Lemma batcher_partitions_witness :
  exists batches,
    batches_of [superagent_doc; recipe_doc; versioned_doc 1 "sa-1";
                versioned_doc 2 "sa-2"; superagent_doc] 2 = Return batches /\
    concat batches = [superagent_doc; recipe_doc; versioned_doc 1 "sa-1";
                      versioned_doc 2 "sa-2"; superagent_doc] /\
    Forall (fun batch => (0 < length batch)%nat /\
                         (Z.of_nat (length batch) <= 2)%Z) batches /\
    (forall i batch, batches !! i = Some batch -> (S i < length batches)%nat ->
                     Z.of_nat (length batch) = 2%Z).
Proof.
  apply (batcher_partitions_in_order
           [superagent_doc; recipe_doc; versioned_doc 1 "sa-1";
            versioned_doc 2 "sa-2"; superagent_doc] 2).
  lia.
Defined.

(** C1 (the code departs from the specification).  On the reasoning-model
    path a response read as irrelevant is kept: for a model named
    "ollama/..." and a body without markers, the result list holds one record
    whose [is_irrelevant] is true and the memory gains the two messages. *)
Theorem ollama_path_keeps_irrelevant_response :
  let run :=
    _batch_query literal_re_match sample_json_loads sample_repr_metadata
      (constant_backend "some words") in_task_order ollama_client "What is Superagent?"
      [superagent_doc] None fresh_world in
  snd run = Return [QueryResult.mk "" "" true superagent_doc] /\
  Memory.get_history (memory (fst run))
  = [user_message "What is Superagent?"; assistant_message (PStr "")].
Proof. split; vm_compute; reflexivity. Qed.

Section BatchPathProperties.

Variable re_match : string -> string -> result bool.
Variable json_loads : string -> result pyval.
Variable repr_metadata : option (gmap string scalar) -> result string.
Variable acompletion : nat -> Request.t -> result response.
Variable raises_first : nat -> nat.

(** X1.  On the JSON path (a model whose name does not start with "ollama/")
    every returned record has [is_irrelevant] false, and there are at most as
    many records as filtered documents. *)
Theorem json_path_results_are_relevant self prompt documents opts w w' results :
  startswith (ReagClient.model self) "ollama/" = false ->
  _batch_query re_match json_loads repr_metadata acompletion raises_first self prompt documents opts w
  = (w', Return results) ->
  exists filters filtered,
    convert_filters opts = Return filters /\
    _filter_documents_by_metadata re_match documents filters = Return filtered /\
    Forall (fun r => QueryResult.is_irrelevant r = false) results /\
    (length results <= length filtered)%nat.
Proof.
  intros Hmodel Hrun.
  apply batch_query_Return in Hrun
    as (filters & filtered & picks & requests & Hconv & Hfilter & _ & _ & Hret).
  exists filters, filtered. split; [done|]. split; [done|]. split.
  - destruct Hret as [_ Hpicks]. clear -Hpicks Hmodel.
    induction Hpicks as [|i r picks results (rq & rs & _ & _ & _ & _ & Hans) _ IH];
      constructor; [|exact IH].
    by eapply answers_json_relevant.
  - apply retained_sublist, sublist_length in Hret. by rewrite length_map in Hret.
Qed.

Lemma process_response_no_source self prompt results d resp mc top w :
  startswith (ReagClient.model self) "ollama/" = false ->
  message_content_of resp = Return mc ->
  parse_message_content json_loads mc = Return (PDict top) ->
  dict_get top "source" = None ->
  process_response json_loads self prompt results (d, resp) w = (w, Raise KeyError).
Proof.
  intros Hmodel Hmc Hparse Hsource.
  unfold process_response. cbv [bindM lift except_JSONDecodeError ret].
  rewrite Hmc, Hmodel, Hparse. cbn [subscript]. by rewrite Hsource.
Qed.

(** C3, as amended.  On the JSON path a body that is an object whose [source]
    member is an object with well-typed members never raises, whatever members
    of [source] are missing: without [is_irrelevant] the response counts as
    irrelevant and is dropped; otherwise a missing [content] or [reasoning] is
    the empty string.  The [source] member itself has no default: a body
    without it raises KeyError. *)
Theorem json_source_fields_default self prompt results d resp mc top w :
  startswith (ReagClient.model self) "ollama/" = false ->
  message_content_of resp = Return mc ->
  parse_message_content json_loads mc = Return (PDict top) ->
  (forall members,
     dict_get top "source" = Some (PDict members) ->
     well_typed_source members ->
     process_response json_loads self prompt results (d, resp) w
     = if bool_field members "is_irrelevant" true then (w, Return results)
       else
         let r := QueryResult.mk (str_field members "content")
                    (str_field members "reasoning") false d in
         (remember prompt [r] w, Return (results ++ [r]))) /\
  (dict_get top "source" = None ->
   process_response json_loads self prompt results (d, resp) w = (w, Raise KeyError)).
Proof.
  intros Hmodel Hmc Hparse. split.
  - intros members Hsource Htyped. by eapply process_response_json.
  - intros Hsource. by eapply process_response_no_source.
Qed.


(** C8.  After a non-streaming query that returns at least one record, the
    history is the earlier history followed by one user/assistant exchange per
    returned record, so its last two entries are the user prompt and then the
    content of the last record; a cleared memory has an empty history. *)
Theorem memory_ends_with_last_exchange self prompt documents opts w w' results :
  _batch_query re_match json_loads repr_metadata acompletion raises_first self prompt documents opts w
  = (w', Return results) ->
  results <> [] ->
  Memory.get_history (memory w')
  = Memory.get_history (memory w) ++ flat_map (exchange prompt) results /\
  (exists earlier r,
     last results = Some r /\
     Memory.get_history (memory w')
     = earlier ++ [user_message prompt; assistant_message (PStr (QueryResult.content r))]) /\
  (forall m : Memory.t, length (Memory.get_history (Memory.clear m)) = 0%nat).
Proof.
  intros Hrun Hne.
  apply batch_query_Return in Hrun
    as (filters & filtered & picks & requests & _ & _ & -> & _ & _).
  split; [reflexivity|]. split; [|reflexivity].
  destruct (exists_last Hne) as (front & r & ->).
  exists (Memory.get_history (memory w) ++ flat_map (exchange prompt) front), r.
  split; [apply last_snoc|].
  cbn [remember memory Memory.get_history Memory.history].
  rewrite flat_map_app. cbn [flat_map]. by rewrite app_nil_r, app_assoc.
Qed.

(** C9.  The returned records follow the order of the filtered documents:
    their documents form a sublist of the filtered list; each record sits at
    a position of its own, in increasing order, where its document is the
    filtered document, the request issued at that position was built from
    that document, and the record's fields are read from the response to that
    request.  With a positive batch size exactly one request is issued per
    filtered document, in the order of the list. *)
Theorem results_follow_filtered_order self prompt documents opts w w' results :
  _batch_query re_match json_loads repr_metadata acompletion raises_first self prompt documents opts w
  = (w', Return results) ->
  exists filters filtered picks requests,
    convert_filters opts = Return filters /\
    _filter_documents_by_metadata re_match documents filters = Return filtered /\
    sublist (map QueryResult.document results) filtered /\
    issued w' = issued w ++ requests /\
    retained json_loads repr_metadata acompletion self prompt filtered
      (length (issued w)) requests picks results /\
    ((0 < ReagClient.batch_size self)%Z ->
     Forall2 (built_from repr_metadata self prompt) filtered requests).
Proof.
  intros Hrun.
  apply batch_query_Return in Hrun
    as (filters & filtered & picks & requests & Hconv & Hfilter & -> & Hbuilt & Hret).
  exists filters, filtered, picks, requests.
  split; [done|]. split; [done|]. split; [by eapply retained_sublist|].
  split; [reflexivity|]. split; done.
Qed.
(** * The music-catalog API: the request handlers of [songs/views.py]

    The handlers are Django REST framework view sets.  They are embedded
    as state-passing functions over the database: a handler takes a request
    and the current tables and returns a response and the new tables.  An
    exception raised on the way (Http404, PermissionDenied, ...) cuts the
    handler short and is turned into its response by the dispatcher, as the
    framework does.

    [songs/views.py] imports its permission classes, its serializers and its
    collaboration helpers from modules of the package; the handlers take
    them as instances of a class per imported module, under the names of the
    import. *)

From Stdlib Require Import ZArith String Ascii.
From stdpp Require Import base option list sorting gmap sets strings.

Local Open Scope string_scope.

(** ** Wire data *)

(** HTTP verbs the routes distinguish. *)
Inductive Method := GET | POST | PUT | PATCH | DELETE.

Global Instance Method_eq_dec : EqDecision Method.
Proof. solve_decision. Defined.

(** [SAFE_METHODS] of the framework, restricted to the verbs above. *)
Definition SAFE_METHODS (m : Method) : bool :=
  match m with GET => true | _ => false end.

Definition method_name (m : Method) : string :=
  match m with
  | GET => "GET" | POST => "POST" | PUT => "PUT"
  | PATCH => "PATCH" | DELETE => "DELETE"
  end.

(** A value of [request.data]: JSON bodies carry numbers, form bodies carry
    strings. *)
Inductive Value :=
  | VNull
  | VInt (n : Z)
  | VStr (s : string)
  | VList (l : list Z).

Global Instance Value_eq_dec : EqDecision Value.
Proof. solve_decision. Defined.

(** [request]: the verb, [request.user] ([None] is the anonymous user),
    [request.data], and the time the request is served.  A detail URL is
    taken as it is routed, without a query string; the search terms of a list
    request are an argument of the list handlers. *)
Record Request := {
  method : Method;
  user : option Z;
  data : gmap string Value;
  now : Z
}.

Definition set_data (d : gmap string Value) (req : Request) : Request :=
  {| method := method req; user := user req; data := d; now := now req |}.

Definition is_authenticated (req : Request) : bool :=
  if user req is Some _ then true else false.

(** [request.data.get(key)]: [None] when the key is absent, and also when it
    is present with the value null. *)
Definition data_get (req : Request) (key : string) : option Value :=
  match data req !! key with
  | Some VNull => None
  | o => o
  end.

(** ** Stored records ([songs/models.py]) *)

(** Modelled from the spec: the User model of the absent [songs/models.py],
    with the attributes of section 3 of the specification; dates are day
    numbers. *)
Record User := {
  username : string;
  password : string;
  first_name : string;
  last_name : string;
  birth_date : option Z;
  country : option string;
  email : option string;
  is_active : bool
}.

(** Modelled from the spec: the Song and Album models of the absent
    [songs/models.py].  Both carry the attributes of a release; the last four
    are those of a Song and stay empty on an Album. *)
Record Release := {
  title : string;
  cover_image : option string;
  release_date : option Z;
  artists : gset Z;
  requested_artists : gset Z;
  audio_file : option string;
  genre : option string;
  album : option Z;
  track_number : option Z
}.
(** * An on-demand image resizer: style-token parser and request pipeline

    Shallow embedding of [index.js]: the [ResizeStyle] class (token parser,
    cache-key generation, resize geometry) and the [handler] waterfall
    (cache lookup, origin fetch, validation, resize or convert, cache
    store, response).

    Modelling conventions.
    - A JavaScript string is a [string]; the program only ever inspects
      the ASCII characters ['.'], ['/'], ['x'], digits and letters, and
      [toLowerCase] is only applied to ASCII text (see
      [index_name_ascii_fields]), so every other code unit behaves as an
      opaque character.
    - A JavaScript value is a [jsval]; an unset property or an array read
      past the end is [Undefined].
    - A regular expression literal is a [regex] syntax tree run by a
      derivative matcher; all four literals in the source are anchored
      with [^...$], so [test] is whole-string matching.
    - The S3 client, ImageMagick and the scratch directory are
      collaborators: their answers are the fields of a [Services] record,
      they may depend on the calls made so far, and every call is
      recorded in a trace. *)

From Stdlib Require Import ZArith String Ascii List Bool Lia.
From Stdlib.Strings Require Import Byte.
From stdpp Require Import base option gmap strings pretty.

Open Scope string_scope.
Open Scope Z_scope.

(** ** JavaScript values and string primitives *)

Module JS.

Inductive jsval :=
| Undefined
| Boolean (b : bool)
| Num (n : Z)
| Str (s : string).

(** ToBoolean *)
Definition truthy (v : jsval) : bool :=
  match v with
  | Undefined => false
  | Boolean b => b
  | Num n => negb (n =? 0)
  | Str s => negb (String.eqb s "")
  end.

(** [a || b] *)
Definition or (a b : jsval) : jsval := if truthy a then a else b.

(** ToString *)
Definition ToString (v : jsval) : string :=
  match v with
  | Undefined => "undefined"
  | Boolean true => "true"
  | Boolean false => "false"
  | Num n => pretty n
  | Str s => s
  end.

Definition is_digit (c : ascii) : bool :=
  (Ascii.leb "0" c && Ascii.leb c "9")%char.

Definition digit_val (c : ascii) : Z := Z.of_N (N_of_ascii c) - 48.

Fixpoint all_digits (s : string) : bool :=
  match s with
  | EmptyString => true
  | String c s' => is_digit c && all_digits s'
  end.

Fixpoint decimal_acc (acc : Z) (s : string) : Z :=
  match s with
  | EmptyString => acc
  | String c s' => decimal_acc (10 * acc + digit_val c) s'
  end.

(** StringToNumber, on the strings this program converts: the empty
    string is 0 and a run of decimal digits is its decimal value (leading
    zeros allowed).  Every other string is reported as NaN ([None]); the
    regular expression on the size segment only lets digit strings
    through (see [canvas_fields_digits]).  The value is kept exact: the
    source compares it with integers below 2^53 only, and rounding to a
    double is monotone, so the comparisons agree. *)
Definition StringToNumber (s : string) : option Z :=
  if all_digits s then Some (decimal_acc 0 s) else None.

(** ToNumber; [None] is NaN. *)
Definition ToNumber (v : jsval) : option Z :=
  match v with
  | Undefined => None
  | Boolean b => Some (if b then 1 else 0)
  | Num n => Some n
  | Str s => StringToNumber s
  end.

(** [a < b]: two strings compare by code units, anything else by
    number, and a comparison with NaN is false. *)
Definition lt (a b : jsval) : bool :=
  match a, b with
  | Str s, Str t => String.ltb s t
  | _, _ =>
      match ToNumber a, ToNumber b with
      | Some x, Some y => x <? y
      | _, _ => false
      end
  end.

(** [a > b] *)
Definition gt (a b : jsval) : bool := lt b a.

(** [a === b] *)
Definition strict_eq (a b : jsval) : bool :=
  match a, b with
  | Undefined, Undefined => true
  | Boolean x, Boolean y => Bool.eqb x y
  | Num x, Num y => x =? y
  | Str x, Str y => String.eqb x y
  | _, _ => false
  end.

(** [s.split(sep)] for a one-character separator: never empty. *)
Fixpoint split (sep : ascii) (s : string) : list string :=
  match s with
  | EmptyString => [EmptyString]
  | String c s' =>
      if Ascii.eqb c sep then EmptyString :: split sep s'
      else match split sep s' with
           | h :: t => String c h :: t
           | [] => [String c EmptyString]
           end
  end.

(** [arr[i]] *)
Definition index (arr : list string) (i : nat) : jsval :=
  match nth_error arr i with
  | Some s => Str s
  | None => Undefined
  end.

Definition is_upper (c : ascii) : bool :=
  (Ascii.leb "A" c && Ascii.leb c "Z")%char.

Definition is_lower (c : ascii) : bool :=
  (Ascii.leb "a" c && Ascii.leb c "z")%char.

Definition lower_char (c : ascii) : ascii :=
  if is_upper c then ascii_of_N (N_of_ascii c + 32) else c.

Definition upper_char (c : ascii) : ascii :=
  if is_lower c then ascii_of_N (N_of_ascii c - 32) else c.

(** [s.toLowerCase()] *)
Fixpoint toLowerCase (s : string) : string :=
  match s with
  | EmptyString => EmptyString
  | String c s' => String (lower_char c) (toLowerCase s')
  end.

End JS.

(** ** Regular expressions *)

Module RegExp.

Inductive regex :=
| Void
| Eps
| Lit (c : ascii)
| Range (lo hi : ascii)
| Cat (r1 r2 : regex)
| Alt (r1 r2 : regex)
| Star (r : regex).

(** [r+] and [r{n}] *)
Definition Plus (r : regex) : regex := Cat r (Star r).

Fixpoint Rep (n : nat) (r : regex) : regex :=
  match n with
  | O => Eps
  | S n' => Cat r (Rep n' r)
  end.

Fixpoint Word (s : string) : regex :=
  match s with
  | EmptyString => Eps
  | String c s' => Cat (Lit c) (Word s')
  end.

(** A literal [/^source$/] or [/^source$/i]. *)
Record t := { source : regex; ignoreCase : bool }.

(** Canonicalize of the [i] flag: upper-casing, which never maps a
    character outside ASCII onto an ASCII one. *)
Definition canonicalize (icase : bool) (c : ascii) : ascii :=
  if icase then JS.upper_char c else c.

Definition in_range (lo hi c : ascii) : bool :=
  (Ascii.leb lo c && Ascii.leb c hi)%char.

Definition lit_match (icase : bool) (p c : ascii) : bool :=
  Ascii.eqb (canonicalize icase p) (canonicalize icase c).

Definition range_match (icase : bool) (lo hi c : ascii) : bool :=
  in_range lo hi c
  || (icase && (in_range lo hi (JS.upper_char c)
                || in_range lo hi (JS.lower_char c))).

Fixpoint nullable (r : regex) : bool :=
  match r with
  | Void => false
  | Eps => true
  | Lit _ => false
  | Range _ _ => false
  | Cat r1 r2 => nullable r1 && nullable r2
  | Alt r1 r2 => nullable r1 || nullable r2
  | Star _ => true
  end.

Fixpoint deriv (icase : bool) (c : ascii) (r : regex) : regex :=
  match r with
  | Void => Void
  | Eps => Void
  | Lit p => if lit_match icase p c then Eps else Void
  | Range lo hi => if range_match icase lo hi c then Eps else Void
  | Cat r1 r2 =>
      if nullable r1
      then Alt (Cat (deriv icase c r1) r2) (deriv icase c r2)
      else Cat (deriv icase c r1) r2
  | Alt r1 r2 => Alt (deriv icase c r1) (deriv icase c r2)
  | Star r1 => Cat (deriv icase c r1) (Star r1)
  end.

Fixpoint matches (icase : bool) (r : regex) (s : string) : bool :=
  match s with
  | EmptyString => nullable r
  | String c s' => matches icase (deriv icase c r) s'
  end.

(** [re.test(v)]: the argument is converted with ToString first. *)
Definition test (re : t) (v : JS.jsval) : bool :=
  matches (ignoreCase re) (source re) (JS.ToString v).

End RegExp.

(** ** The [ResizeStyle] class *)

Module ResizeStyle.
Import JS RegExp.

(** [static get separator()] *)
Definition separator : ascii := "."%char.

(** [static get maxDimension()] *)
Definition maxDimension : jsval := Num 2048.

Definition digit : regex := Range "0" "9".
Definition hex : regex := Alt (Range "0" "9") (Range "a" "f").

(** [/^fi(t|ll)$/i] *)
Definition re_cover : RegExp.t :=
  {| source := Cat (Lit "f") (Cat (Lit "i") (Alt (Lit "t") (Cat (Lit "l") (Lit "l"))));
     ignoreCase := true |}.

(** [/^([0-9]+x[0-9]*|[0-9]*x[0-9]+)$/] *)
Definition re_canvas : RegExp.t :=
  {| source := Alt (Cat (Plus digit) (Cat (Lit "x") (Star digit)))
                   (Cat (Star digit) (Cat (Lit "x") (Plus digit)));
     ignoreCase := false |}.

(** [/^(jpg|png|gif|)$/i] *)
Definition re_format : RegExp.t :=
  {| source := Alt (Word "jpg") (Alt (Word "png") (Alt (Word "gif") Eps));
     ignoreCase := true |}.

(** [/^([0-9a-f]{3}|[0-9a-f]{6})$/] *)
Definition re_color : RegExp.t :=
  {| source := Alt (Rep 3 hex) (Rep 6 hex); ignoreCase := false |}.

(** The instance: [enable] is always assigned, every other property is
    [Undefined] until the constructor reaches its assignment. *)
Record t := {
  enable : bool;
  cover : jsval;
  canvas_w_string : jsval;
  canvas_h_string : jsval;
  canvas_w : jsval;
  canvas_h : jsval;
  format : jsval;
  background : jsval
}.

Definition fresh : t :=
  {| enable := true; cover := Undefined;
     canvas_w_string := Undefined; canvas_h_string := Undefined;
     canvas_w := Undefined; canvas_h := Undefined;
     format := Undefined; background := Undefined |}.

Definition set_enable (b : bool) (this : t) : t :=
  {| enable := b; cover := cover this;
     canvas_w_string := canvas_w_string this;
     canvas_h_string := canvas_h_string this;
     canvas_w := canvas_w this; canvas_h := canvas_h this;
     format := format this; background := background this |}.

Definition set_cover (v : jsval) (this : t) : t :=
  {| enable := enable this; cover := v;
     canvas_w_string := canvas_w_string this;
     canvas_h_string := canvas_h_string this;
     canvas_w := canvas_w this; canvas_h := canvas_h this;
     format := format this; background := background this |}.

Definition set_canvas (ws hs w h : jsval) (this : t) : t :=
  {| enable := enable this; cover := cover this;
     canvas_w_string := ws; canvas_h_string := hs;
     canvas_w := w; canvas_h := h;
     format := format this; background := background this |}.

Definition set_format (v : jsval) (this : t) : t :=
  {| enable := enable this; cover := cover this;
     canvas_w_string := canvas_w_string this;
     canvas_h_string := canvas_h_string this;
     canvas_w := canvas_w this; canvas_h := canvas_h this;
     format := v; background := background this |}.

Definition set_background (v : jsval) (this : t) : t :=
  {| enable := enable this; cover := cover this;
     canvas_w_string := canvas_w_string this;
     canvas_h_string := canvas_h_string this;
     canvas_w := canvas_w this; canvas_h := canvas_h this;
     format := format this; background := v |}.

(** [constructor(params)].  In the branch after the size test the
    segment [arr[1]] is a string, because [test] has turned a missing
    segment into the text "undefined" and rejected it
    ([canvas_rejects_undefined]); the [split] of a non-string there,
    which would throw, is not reached. *)
Definition new (params : jsval) : t :=
  let this := fresh in
  match params with
  | Str p =>
      let arr := split separator p in
      if negb (test re_cover (index arr 0)) then set_enable false this
      else
        let this := set_cover (index arr 0) this in
        if negb (test re_canvas (index arr 1)) then set_enable false this
        else
          let canvas :=
            match index arr 1 with
            | Str seg => split "x" seg
            | _ => []
            end in
          let ws := or (index canvas 0) (Str "") in
          let hs := or (index canvas 1) (Str "") in
          let this := set_canvas ws hs (or ws (Num 0)) (or hs (Num 0)) this in
          if gt (canvas_w this) maxDimension || gt (canvas_h this) maxDimension
          then set_enable false this
          else
            let this :=
              if test re_format (index arr 2)
              then set_format (index arr 2) this
              else set_format (Str "jpg") this in
            if test re_color (index arr 3)
            then set_background (index arr 3) this
            else set_background (Str "none") this
  | _ => set_enable false this
  end.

******************************

What this task involves>
For every line above that holds the word "Fixpoint", report the whole line.

Result of this exercise>
Fixpoint all_digits (s : string) : bool :=
Fixpoint decimal_acc (acc : Z) (s : string) : Z :=
Fixpoint split (sep : ascii) (s : string) : list string :=
Fixpoint toLowerCase (s : string) : string :=
Fixpoint Rep (n : nat) (r : regex) : regex :=
Fixpoint Word (s : string) : regex :=
Fixpoint nullable (r : regex) : bool :=
Fixpoint deriv (icase : bool) (c : ascii) (r : regex) : regex :=
Fixpoint matches (icase : bool) (r : regex) (s : string) : bool :=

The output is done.